(** ** Which exceptions the helpers raise *)

Create HintDb internal.

Lemma raises_internal_Ok {A} (a : A) : raises_internal (Ok a).
Proof. by intros e. Qed.

Lemma raises_internal_Raise {A} e : internal e -> raises_internal (@Raise A e).
Proof. intros He e' [= <-]. exact He. Qed.

Lemma raises_internal_rbind {A B} (r : result A) (k : A -> result B) :
  raises_internal r -> (forall a, raises_internal (k a)) ->
  raises_internal (rbind r k).
Proof.
  intros Hr Hk e. destruct r as [a|e']; simpl.
  - apply Hk.
  - intros [= <-]. by apply Hr.
Qed.

Lemma raises_internal_py_get v k d : raises_internal (py_get v k d).
Proof. intros e. destruct v; simpl; by intros [= <-]. Qed.

Lemma raises_internal_py_int E v : raises_internal (py_int E v).
Proof.
  intros e. destruct v; simpl; try by intros [= <-].
  destruct (int_of_str E s); by intros [= <-].
Qed.

Lemma raises_internal_py_in s v : raises_internal (py_in s v).
Proof. intros e. destruct v; simpl; by intros [= <-]. Qed.

Lemma raises_internal_as_str v : raises_internal (as_str v).
Proof. intros e. destruct v; simpl; by intros [= <-]. Qed.

Lemma raises_internal_py_iter v : raises_internal (py_iter v).
Proof. intros e. destruct v; simpl; by intros [= <-]. Qed.

Lemma raises_internal_redact_step E out p : raises_internal (redact_step E out p).
Proof.
  intros e. unfold redact_step. destruct p; try by intros [= <-].
  destruct (re_sub E s marker); destruct out; by intros [= <-].
Qed.

Lemma raises_internal_redact_loop E ps : forall out,
  raises_internal (redact_loop E out ps).
Proof.
  induction ps as [|p ps IH]; intros out; [by intros e|]. cbn [redact_loop].
  apply raises_internal_rbind; [apply raises_internal_redact_step|done].
Qed.

Lemma raises_internal_redact_text E text patterns :
  raises_internal (redact_text E text patterns).
Proof.
  unfold redact_text. destruct (negb (truthy patterns)); [by intros e|].
  apply raises_internal_rbind; [apply raises_internal_py_iter|].
  intros ps. apply raises_internal_redact_loop.
Qed.

Lemma raises_internal_quota_consume srv c st tenant tokens cap :
  raises_internal (quota_consume srv c st tenant tokens cap).2.
Proof.
  intros e. unfold quota_consume.
  destruct (quota_script _ _ _ _ _ _ _) as [st' [res|]]; by intros [= <-].
Qed.

#[export] Hint Resolve raises_internal_Ok raises_internal_rbind
  raises_internal_py_get raises_internal_py_int raises_internal_py_in
  raises_internal_as_str raises_internal_py_iter raises_internal_redact_text
  : internal.

Lemma raises_internal_method_check cfg m : raises_internal (method_check cfg m).
Proof. unfold method_check. auto with internal. Qed.

Lemma raises_internal_for_tenant raw t : raises_internal (PolicyStore.for_tenant raw t).
Proof. unfold PolicyStore.for_tenant. auto with internal. Qed.

Lemma raises_internal_route_for_tenant raw t r :
  raises_internal (PolicyStore.route_for_tenant raw t r).
Proof.
  unfold PolicyStore.route_for_tenant.
  auto 6 using raises_internal_for_tenant with internal.
Qed.

Lemma raises_internal_add_tokens t toks : forall m,
  raises_internal (PolicyStore.add_tokens t toks m).
Proof.
  induction toks as [|x toks IH]; intros m; [by intros e|].
  destruct x; simpl; auto; by intros e [= <-].
Qed.

Lemma raises_internal_tokens_of v : raises_internal (PolicyStore.tokens_of v).
Proof. intros e. destruct v; simpl; by intros [= <-]. Qed.

Lemma raises_internal_token_map_go d : forall m,
  raises_internal (PolicyStore.token_map_go d m).
Proof.
  induction d as [|[t cfg] d IH]; intros m; [by intros e|]. simpl.
  auto 8 using raises_internal_add_tokens, raises_internal_tokens_of with internal.
Qed.

Lemma raises_internal_token_map raw : raises_internal (PolicyStore.token_map raw).
Proof.
  unfold PolicyStore.token_map. apply raises_internal_rbind; [auto with internal|].
  intros [] ; try (by intros e [= <-]). apply raises_internal_token_map_go.
Qed.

════════════════

Scan the material for the word "toks". Return every line where it is found.

■ Finished task:
Lemma raises_internal_add_tokens t toks : forall m,
  raises_internal (PolicyStore.add_tokens t toks m).
  induction toks as [|x toks IH]; intros m; [by intros e|].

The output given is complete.